I knew the clinic — I knew it well. We’d been stressing about it because we hadn’t been able to send anything there for six months; shipping services to the province had been suspended and air freight was way beyond our budget.
We had an entire order at the warehouse — dozens of boxes of life-saving, in-date medicine — ready to send down but we had no way of getting them there. ‘Could we send his donation? No. We couldn’t.’
‘What we really need is money,’ I told him. ‘If you’re willing to pay for some air freight, we can send down emergency items from our warehouse to tide them over. But we will incinerate this box’.
His face was stricken — not with concern but with anger; I was a total arsehole, I didn’t know what I was talking about and ‘had I ever even been to the clinic?’ I had actually — one of 310 that we look after.
You see, what we generally need is not what people think. We need logistics, we need training, we need resources, we need desks, we need uniforms, we Needa Da Money! We have a warehouse FULL of drugs and we’re working really hard to keep it that way. What we need is to get them to clinics, systematically train nurses how to use them and build a system that makes all of that sustainable. One box of expired drugs doesn’t solve our problems. 100 boxes of in-date drugs doesn’t solve them either.

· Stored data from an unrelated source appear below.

(* ===== verification/ExecutorImpl.v ===== *)
(** * ExecutorImpl: back ends of the executor

    [SequentialExecutor] and [LocalExecutor] as instances of [Backend], the
    worker processes of [LocalExecutor] as a step relation, and the router
    [CeleryKubernetesExecutor].  The commands themselves run in other
    processes; how they end is a parameter. *)

From S2P Require Import Prelude State Model Sample Graph DagRunQuery TaskInstance Executor.
Import Executor.

Module ExecutorImpl.
Local Open Scope Z_scope.

(** ** Reporting a list of results *)

Definition report {X} (results : list (TaskInstanceKey * TaskInstanceState)) (e : Executor X)
    : Executor X :=
  foldl (λ e '(k, st), change_state k (Some st) None e) e results.

(** ** SequentialExecutor *)

Record Sequential := { commands_to_run : list (TaskInstanceKey * list string) }.

(** How the command ends: [check_call] returns, raises CalledProcessError ([Ok false]),
    or raises another exception, as when the program cannot be started. *)
Definition call_state (check_call : list string → result bool) (command : list string) : result TaskInstanceState :=
  b ← check_call command; Ok (if b : bool then SUCCESS else FAILED).
Definition call_step (check_call : list string → result bool) (rs : list (TaskInstanceKey * TaskInstanceState))
    (w : TaskInstanceKey * list string) : result (list (TaskInstanceKey * TaskInstanceState)) :=
  st ← call_state check_call w.2; Ok (rs ++ [(w.1, st)]).

Definition sequential_execute_async (key : TaskInstanceKey) (command : list string)
    (queue : option string) (executor_config : string) (e : Executor Sequential)
    : result (Executor Sequential) :=
  _ ← validate_command command;
  Ok (with_impl {| commands_to_run := commands_to_run (impl e) ++ [(key, command)] |} e).

Definition sequential_sync (check_call : list string → result bool) (e : Executor Sequential)
    : result (Executor Sequential) :=
  rs ← foldM (call_step check_call) (commands_to_run (impl e)) [];
  Ok (with_impl {| commands_to_run := [] |} (report rs e)).

(** ** LocalExecutor *)

Abbreviation Work := (TaskInstanceKey * list string)%type.

(** A worker process: waiting for work, executing a command, gone after a pill (or
    after its one command), or killed by an exception while it executed a command. *)
Inductive Worker := Idle | Busy (w : Work) | Dead | Crashed (w : Work).

Record Local := {
  started : bool;                                   (* impl is set *)
  workers : list Worker;                            (* the processes; in the unlimited mode no list holds them *)
  workers_used : Z;
  workers_active : Z;
  task_queue : list (option Work);                  (* None is the poison pill *)
  result_queue : list (TaskInstanceKey * TaskInstanceState);
}.

Definition local_init : Local :=
  {| started := false; workers := []; workers_used := 0; workers_active := 0;
     task_queue := []; result_queue := [] |}.

(** [parallelism == 0] selects UnlimitedParallelism, else LimitedParallelism. *)
Definition unlimited (e : Executor Local) : bool := parallelism e =? 0.

Definition local_start (e : Executor Local) : Executor Local :=
  let n := if unlimited e then 0%nat else Z.to_nat (parallelism e) in
  with_impl {| started := true; workers := repeat Idle n; workers_used := Z.of_nat n;
               workers_active := 0; task_queue := []; result_queue := [] |} e.

Definition unlimited_execute (w : Work) (l : Local) : Local :=
  {| started := started l; workers := workers l ++ [Busy w];
     workers_used := workers_used l + 1; workers_active := workers_active l + 1;
     task_queue := task_queue l; result_queue := result_queue l |}.

Definition limited_execute (w : Work) (l : Local) : Local :=
  {| started := started l; workers := workers l; workers_used := workers_used l;
     workers_active := workers_active l; task_queue := task_queue l ++ [Some w];
     result_queue := result_queue l |}.
(* ===== verification/Scheduler.v ===== *)
(** * Scheduler: the critical section and the executor's events

    The part of [SchedulerJob] ([jobs/scheduler_job.py]) that moves task
    instances from SCHEDULED to QUEUED within the limits of pools, DAGs and
    tasks, hands them to the executor, and reads the executor's events back.

    The section [Scheduler] has as variables: [dagbag], what
    [DagBag.get_dag] answers; [locked], the rows that another transaction has
    locked, which [SKIP LOCKED] leaves out of a query; [id], the job's id. *)

From S2P Require Import Prelude State Model Sample Graph DagRunQuery TaskInstance PoolSlots Executor.
Import PoolSlots.
Import Executor.

Module Scheduler.
Local Open Scope Z_scope.

Section Scheduler.
Context (dagbag : string → result (option DAG)) (locked : TaskInstance → bool) (id : Z).

(** ** Concurrency maps *)

(** [GROUP BY task_id, dag_id] with [COUNT( * )], over the given states. *)
Definition ti_concurrency_query (states : list (option TaskInstanceState)) (s : Session)
    : list (string * string * Z) :=
  let rows := List.filter (λ t, TI.state t ∈? states) (task_instance s) in
  (λ '(tid, did), (tid, did, countb (λ t, (TI.task_id t ≟ tid) && (TI.dag_id t ≟ did)) rows))
    <$> remove_dups ((λ t, (TI.task_id t, TI.dag_id t)) <$> rows).

(** [defaultdict(int)]. *)
Definition dget {K} `{Countable K} (m : gmap K Z) (k : K) : Z := default 0 (m !! k).

Definition __get_concurrency_maps (states : list (option TaskInstanceState)) (s : Session)
    : gmap string Z * gmap (string * string) Z :=
  foldl (λ '(dag_map, task_map) '(tid, did, count),
           (<[did := dget dag_map did + count]> dag_map, <[(did, tid) := count]> task_map))
        (∅, ∅) (ti_concurrency_query states s).

(** ** The query for the task instances to examine *)

Definition dag_model_of (did : string) (s : Session) : option DagModel :=
  List.find (λ dm, dm_dag_id dm ≟ did) (dag_model s).

(** The relationship [TI.dag_run]. *)
Definition run_of (t : TaskInstance) (s : Session) : option DagRun :=
  List.find (λ dr, (DR.dag_id dr ≟ TI.dag_id t) && (DR.execution_date dr ≟ TI.execution_date t))
            (dag_run s).

Definition opens (pools : gmap string PoolStats) : list Slots := (λ e, open e.2) <$> map_to_list pools.

(** [max(0, sum(pool['open'] for pool in pools.values()))]. *)
Definition pool_slots_free (pools : gmap string PoolStats) : Slots :=
  match foldr slots_add (Fin 0) (opens pools) with Fin n => Fin (Z.max 0 n) | Inf => Inf end.

Definition slots_min (n : Z) (a : Slots) : Z := match a with Fin m => Z.min n m | Inf => n end.

(** [ORDER BY -priority_weight, execution_date], and the sort key of the loop. *)
Definition before (a b : TaskInstance) : bool :=
  (TI.priority_weight b <? TI.priority_weight a) ||
  ((TI.priority_weight a =? TI.priority_weight b) && (TI.execution_date a <=? TI.execution_date b)).

Definition starved_pools (pools : gmap string PoolStats) : list string :=
  fst <$> List.filter (λ e, slots_leb (open e.2) 0) (map_to_list pools).

(** The WHERE clause: the run, if there is one, is not a backfill (a run
    without a run id counts as none); the DAG has a row and is not paused. *)
Definition to_examine (pools : gmap string PoolStats) (s : Session) (t : TaskInstance) : bool :=
  match run_of t s with
  | None => true
  | Some dr => (DR.run_id dr ≟ None) || negb (DagRunQuery.is_backfill dr)
  end &&
  match dag_model_of (TI.dag_id t) s with None => false | Some dm => negb (is_paused dm) end &&
  (TI.state t ≟ Some SCHEDULED) &&
  negb (TI.pool t ∈? starved_pools pools) &&
  negb (locked t).

(** [LIMIT n]: a negative limit is an error of the database. *)
Definition sql_limit {A} (n : Z) (rows : list A) : result (list A) :=
  if n <? 0 then Err DBAPIError else Ok (take (Z.to_nat n) rows).

(** ** The limits *)

(** [pool_to_task_instances[ti.pool].append(ti)]: the dictionary keeps the order
    in which its keys were added. *)
Fixpoint group_append (t : TaskInstance) (d : list (string * list TaskInstance)) :=
  match d with
  | [] => [(TI.pool t, [t])]
  | (k, l) :: d => if k ≟ TI.pool t then (k, l ++ [t]) :: d else (k, l) :: group_append t d
  end.

Definition pool_to_task_instances (tis : list TaskInstance) : list (string * list TaskInstance) :=
  foldl (λ d t, group_append t d) [] tis.

(** What the loops accumulate. *)
Record QState := {
  executable_tis : list TaskInstance;
  dag_max_active_tasks_map : gmap string Z;
  task_concurrency_map : gmap (string * string) Z;
}.

Definition task_key (t : TaskInstance) : string * string := (TI.dag_id t, TI.task_id t).

Definition task_concurrency_limit (dm : DagModel) (t : TaskInstance) : result (option Z) :=
  if has_task_concurrency_limits dm then
    serialized_dag ← dagbag (TI.dag_id t);
    match serialized_dag with
    | None => Err AttributeError
    | Some dag =>
        if Model.has_task dag (TI.task_id t)
        then task ← get_task dag (TI.task_id t); Ok (task_concurrency task)
        else Ok None
    end
  else Ok None.

(** One iteration of the inner loop up to its [continue]s: may the task
    instance be queued? *)
Definition fits (s : Session) (open_slots : Slots) (q : QState) (t : TaskInstance) : result bool :=
  match dag_model_of (TI.dag_id t) s with
  | None => Err AttributeError
  | Some dm =>
      if dm_max_active_tasks dm <=? dget (dag_max_active_tasks_map q) (TI.dag_id t) then Ok false
      else
        limit ← task_concurrency_limit dm t;
        Ok (match limit with
            | Some l => negb (l <=? dget (task_concurrency_map q) (task_key t))
            | None => true
            end &&
            (match open_slots with Fin n => TI.pool_slots t <=? n | Inf => true end))
  end.
(* ===== verification/SchedulerCreate.v ===== *)
(** * SchedulerCreate: creating the runs that are due

    [DAG.create_dagrun], [DagModel.dags_needing_dagruns] and
    [DagModel.calculate_dagrun_date_fields] ([models/dag.py]) and
    [SchedulerJob._create_dag_runs] ([jobs/scheduler_job.py]).

    The unique constraints of the [dag_run] table, on [(dag_id, execution_date)]
    and [(dag_id, run_id)], are checked when a row is added. *)

From S2P Require Import Prelude State Model Sample Graph Timetable DagRunQuery TaskInstance PoolSlots TiDeps DagRun.
Import TiDeps DagRun.

Module SchedulerCreate.
Local Open Scope Z_scope.

Section Create.
Context (dagbag : string → result (option DAG)) (dags_hash : string → option string)
        (cron_schedule : string → Timetable.Schedule) (hook : TaskInstance → TaskInstance)
        (isoformat : datetime → string).

(** ** [DAG.create_dagrun] *)

(** Two rows that the unique constraints exclude. *)
Definition conflicts (a b : DagRun) : bool :=
  (DR.dag_id a ≟ DR.dag_id b) &&
  ((DR.execution_date a ≟ DR.execution_date b) ||
   match DR.run_id a, DR.run_id b with Some x, Some y => x ≟ y | _, _ => false end).

(** [session.add(run); session.flush()]. *)
Definition insert_run (run : DagRun) (s : Session) : result Session :=
  if existsb (conflicts run) (dag_run s) then Err DBAPIError
  else Ok (with_dag_run (dag_run s ++ [run]) s).

(** The run id and the run type: an empty run id is falsy. *)
Definition run_identity (run_id : option string) (run_type : option DagRunType)
    (execution_date : option datetime) : result (string * DagRunType) :=
  let run_id := match run_id with Some r => if r ≟ "" then None else Some r | None => None end in
  match run_id, run_type, execution_date with
  | Some r, None, _ => Ok (r, from_run_id r)
  | _, Some t, Some d => Ok (generate_run_id t (isoformat d), t)
  | None, _, _ => Err AirflowException
  | Some r, Some t, None => Ok (r, t)
  end.

(** [DagRun.__init__]: the setter of [state] sets the end date of a finished
    run; a missing execution date is the current time by the column's default. *)
Definition new_run (now : datetime) (dag_id run_id : string) (execution_date start_date : option datetime)
    (external_trigger : bool) (state : DagRunState) (run_type : DagRunType) (dag_hash : option string)
    : DagRun :=
  {| DR.dag_id := dag_id;
     DR.queued_at := if state ≟ DR_QUEUED then Some now else None;
     DR.execution_date := default now execution_date;
     DR.start_date := start_date;
     DR.end_date := if Some (DagRunState_as_ti state) ∈? State.finished then Some now else None;
     DR._state := state; DR.run_id := Some run_id; DR.external_trigger := external_trigger;
     DR.run_type := run_type; DR.last_scheduling_decision := None; DR.dag_hash := dag_hash |}.

Definition create_dagrun (dag : DAG) (state : DagRunState) (execution_date : option datetime)
    (run_id : option string) (start_date : option datetime) (external_trigger : bool)
    (run_type : option DagRunType) (dag_hash : option string) (s : Session)
    : result (DagRun * Session) :=
  '(run_id, run_type) ← run_identity run_id run_type execution_date;
  let run := new_run (utcnow s) (dag_id dag) run_id execution_date start_date external_trigger state
               run_type dag_hash in
  s ← insert_run run s;
  s ← verify_integrity dag run hook s;
  Ok (run, s).

(** ** [DagModel] *)

Definition by_create_after (a b : DagModel) : bool :=
  match next_dagrun_create_after a, next_dagrun_create_after b with
  | Some x, Some y => x <=? y
  | _, _ => true
  end.

Definition dags_needing_dagruns (locked : DagModel → bool) (limit : nat) (s : Session) : list DagModel :=
  take limit (py_sorted by_create_after
    (List.filter (λ dm, negb (is_paused dm) && is_active dm &&
                        match next_dagrun_create_after dm with Some d => d <=? utcnow s | None => false end &&
                        negb (locked dm)) (dag_model s))).

Definition set_next (next create_after : option datetime) (dm : DagModel) : DagModel :=
  {| dm_dag_id := dm_dag_id dm; is_paused := is_paused dm; is_active := is_active dm;
     dm_max_active_tasks := dm_max_active_tasks dm;
     has_task_concurrency_limits := has_task_concurrency_limits dm; dm_fileloc := dm_fileloc dm;
     next_dagrun := next; next_dagrun_create_after := create_after |}.

Definition calculate_dagrun_date_fields (now : datetime) (dag : DAG) (most_recent_dag_run : option datetime)
    (active_runs_of_dag : Z) (dm : DagModel) : result DagModel :=
  '(next, create_after) ← Timetable.dag_next_dagrun_info cron_schedule dag now most_recent_dag_run;
  Ok (set_next next (if negb (max_active_runs dag =? 0) && (max_active_runs dag <=? active_runs_of_dag)
                     then None else create_after) dm).

(** ** [SchedulerJob._create_dag_runs] *)

Definition existing_dagruns (dag_models : list DagModel) (s : Session) : list (string * datetime) :=
  (λ dr, (DR.dag_id dr, DR.execution_date dr)) <$>
  List.filter (λ dr, existsb (λ dm, (DR.dag_id dr ≟ dm_dag_id dm) &&
                                    (Some (DR.execution_date dr) ≟ next_dagrun dm)) dag_models) (dag_run s).

Definition create_step (existing : list (string * datetime)) (s : Session) (dm : DagModel) : result Session :=
  match dagbag (dm_dag_id dm) with
  | Err SerializedDagNotFound => Ok s
  | Err e => Err e
  | Ok None => Err AttributeError
  | Ok (Some dag) =>
      s ← (if match next_dagrun dm with Some d => (dag_id dag, d) ∈? existing | None => false end then Ok s
           else r ← create_dagrun dag DR_QUEUED (next_dagrun dm) None None false (Some DRT_SCHEDULED)
                      (dags_hash (dag_id dag)) s;
                Ok r.2);
      '(next, create_after) ← Timetable.dag_next_dagrun_info cron_schedule dag (utcnow s) (next_dagrun dm);
      Ok (with_dag_model (update_where (λ r, dm_dag_id r ≟ dm_dag_id dm) (set_next next create_after)
                            (dag_model s)) s)
  end.

Definition _create_dag_runs (dag_models : list DagModel) (s : Session) : result Session :=
  foldM (create_step (existing_dagruns dag_models s)) dag_models s.
End Create.
End SchedulerCreate.
Import SchedulerCreate.

Section CreateFacts.
Local Open Scope Z_scope.
Context (dagbag : string → result (option DAG)) (dags_hash : string → option string)
        (cron_schedule : string → Timetable.Schedule) (hook : TaskInstance → TaskInstance)
        (isoformat : datetime → string).

(** A DAG for which a run can be created: its tasks have start dates and
    weights, and its timetable answers. *)
Definition dag_ready (dag : DAG) : Prop :=
  (∀ t, t ∈ task_dict dag → is_Some (op_start_date t) ∧ is_ok (Graph.priority_weight_total dag t) = true) ∧
  ∀ now d, is_ok (Timetable.dag_next_dagrun_info cron_schedule dag now d) = true.

(** The tables that the task instances of a run do not touch. *)
Definition same_tables (s s' : Session) : Prop :=
  dag_run s' = dag_run s ∧ dag_model s' = dag_model s ∧ utcnow s' = utcnow s.

Lemma merge_ti_tables t s : same_tables s (merge_ti t s).
Proof. unfold merge_ti. by case_ifs. Qed.

Lemma same_tables_trans s1 s2 s3 : same_tables s1 s2 → same_tables s2 s3 → same_tables s1 s3.
Proof. unfold same_tables. intros (-> & -> & ->). done. Qed.

Lemma verify_integrity_total dag dr s :
  dag_ready dag → ∃ s', verify_integrity dag dr hook s = Ok s' ∧ same_tables s s'.
Proof.
  intros [Hready _]. unfold verify_integrity. set (tis := DagRunQuery.get_task_instances _ _ _ _).
  set (s0 := foldl _ s tis). assert (same_tables s s0) as H0.
  { unfold s0. apply foldl_invariant; [|done]. intros t a _ Ha. eapply same_tables_trans; [done|apply merge_ti_tables]. }
  clearbody s0. revert s0 H0. induction (task_dict dag) as [|t tasks IH]; intros s0 H0; [by exists s0|].
  cbn [foldM]. assert (∃ s1, create_missing dag dr hook ((λ ti, TI.task_id (hook ti)) <$> tis) s0 t = Ok s1 ∧ same_tables s s1) as (s1 & -> & H1).
  { destruct (Hready t ltac:(left)) as [[d Hd] Hw]. unfold create_missing. rewrite Hd.
    case_ifs; [by eauto|by eauto|]. unfold TaskInstance.ti_init, TaskInstance.refresh_from_task.
    destruct (Graph.priority_weight_total dag t); [|done]. cbn. eexists. split; [done|].
    destruct H0 as (? & ? & ?). done. }
  cbn [mbind result_bind]. apply IH; [|done]. intros t' Ht'. apply Hready. by right.
Qed.

Lemma insert_run_ok run s :
  (∀ r, r ∈ dag_run s → conflicts run r = false) →
  insert_run run s = Ok (with_dag_run (dag_run s ++ [run]) s).
Proof. intros Hno. unfold insert_run. by rewrite (proj2 (existsb_false_elem _ _) Hno). Qed.

(** The key of a scheduled run that is not there conflicts with nothing. *)
Definition ids_match (did : string) (s : Session) : Prop :=
  ∀ r d, r ∈ dag_run s → DR.dag_id r = did →
    DR.run_id r = Some (generate_run_id DRT_SCHEDULED (isoformat d)) → DR.execution_date r = d.

Lemma create_dagrun_total dag d h s :
  dag_ready dag → ids_match (dag_id dag) s →
  (∀ r, r ∈ dag_run s → DR.dag_id r = dag_id dag → DR.execution_date r ≠ d) →
  ∃ run s', create_dagrun hook isoformat dag DR_QUEUED (Some d) None None false (Some DRT_SCHEDULED) h s = Ok (run, s') ∧
    DR.dag_id run = dag_id dag ∧ DR.execution_date run = d ∧ DR._state run = DR_QUEUED ∧
    DR.run_type run = DRT_SCHEDULED ∧ (∀ r, r ∈ dag_run s → conflicts run r = false) ∧
    dag_run s' = dag_run s ++ [run] ∧ dag_model s' = dag_model s ∧ utcnow s' = utcnow s.
Proof.
  intros Hready Hids Hnew. unfold create_dagrun. cbn [run_identity mbind result_bind].
  set (run := new_run _ _ _ _ _ _ _ _ _).
  assert (∀ r, r ∈ dag_run s → conflicts run r = false) as Hno.
  { intros r Hr. unfold conflicts. cbn [run new_run DR.dag_id DR.execution_date DR.run_id default].
    destruct (decide (dag_id dag = DR.dag_id r)) as [E|E];
      [|by rewrite (bool_decide_eq_false_2 (dag_id dag = DR.dag_id r))].
    rewrite (bool_decide_eq_true_2 (dag_id dag = DR.dag_id r)) by done. cbn [andb].
    apply orb_false_iff. split.
    - apply bool_decide_eq_false. intros Ed. eapply (Hnew r Hr); done.
    - destruct (DR.run_id r) as [x|] eqn:Ex; [|done]. apply bool_decide_eq_false. intros <-.
      eapply (Hnew r Hr); [done|]. by eapply Hids. }
  rewrite insert_run_ok by done. cbn [mbind result_bind].
  destruct (verify_integrity_total dag run (with_dag_run (dag_run s ++ [run]) s) Hready) as (s' & -> & H1 & H2 & H3).
  exists run, s'. cbn. done.
Qed.

Lemma set_next_id n c dm : dm_dag_id (set_next n c dm) = dm_dag_id dm.
Proof. done. Qed.
(** The state of the job: its status, the executor and the database. *)
Record Bf := { ti_status : DagRunTaskStatus; executor : Executor X; session : Session }.

Definition with_status (b : DagRunTaskStatus) (st : Bf) : Bf :=
  {| ti_status := b; executor := executor st; session := session st |}.
Definition with_session (s : Session) (st : Bf) : Bf :=
  {| ti_status := ti_status st; executor := executor st; session := s |}.
Definition with_executor (e : Executor X) (st : Bf) : Bf :=
  {| ti_status := ti_status st; executor := e; session := session st |}.

(** ** Counters *)

(** The body of the loop of [_update_counters]; the second component collects
    the task instances without a state. *)
Definition update_counter (acc : DagRunTaskStatus * list TaskInstance) (ti : TaskInstance)
    : result (DagRunTaskStatus * list TaskInstance) :=
  let '(b, tis_to_be_scheduled) := acc in
  let reduced_key := TaskInstance.reduced (TaskInstance.key ti) in
  match TI.state ti with
  | Some SUCCESS => b ← pop_running reduced_key (add_succeeded reduced_key b); Ok (b, tis_to_be_scheduled)
  | Some SKIPPED => b ← pop_running reduced_key (add_skipped reduced_key b); Ok (b, tis_to_be_scheduled)
  | Some FAILED => b ← pop_running reduced_key (add_failed reduced_key b); Ok (b, tis_to_be_scheduled)
  | Some UP_FOR_RETRY | Some UP_FOR_RESCHEDULE =>
      b ← pop_running reduced_key b; Ok (put_to_run (TaskInstance.key ti) ti b, tis_to_be_scheduled)
  | None =>
      b ← pop_running reduced_key b;
      Ok (put_to_run (TaskInstance.key ti) ti b, tis_to_be_scheduled ++ [ti])
  | _ => Ok (b, tis_to_be_scheduled)
  end.

Definition _update_counters (st : Bf) : result Bf :=
  let s := session st in
  let refreshed_tis :=
    match TaskInstance.filter_for_tis ((λ e, TI.primary e.2) <$> bf_running (ti_status st)) with
    | Some f => List.filter f (task_instance s)
    | None => []
    end in
  '(b, tis_to_be_scheduled) ← foldM update_counter refreshed_tis (ti_status st, []);
  Ok (with_session
        match TaskInstance.filter_for_tis (TI.primary <$> tis_to_be_scheduled) with
        | Some f => with_task_instance (update_where f (TI.set_state (Some SCHEDULED)) (task_instance s)) s
        | None => s
        end (with_status b st)).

Even in acute disasters, private donations simply aren’t necessary.
In a WHO study of 4 post-disaster/conflict countries, it was found ‘in most instances, adequate drug supplies were provided during the acute phase of the disaster through the use of local buffer stocks, as well as by major donor agencies with expertise in providing immediate disaster aid of good quality’.
Remember — there ARE ways to help. The best, the most obvious, the most universal is money. Yes, it’s boring, there are so many traps… but donate to a major organisation like Red Cross and MSF or a smaller, reputable NGO in the country you’ve visited and the money will go towards helping the people who need it most, in a structured, long-term way.
The people that organise drug donations are the best. They’re kind, they’re going out of their way, they’re passionate about what they’ve seen… so in criticising them, we’re criticising really good people.
The thing is, they’re good people giving us book vouchers. We don’t need them, we’re not going to use them and getting rid of them is really hard when you’re surrounded by pristine rainforest and coral reefs. Book vouchers are thoughtless. Just ask my Mum.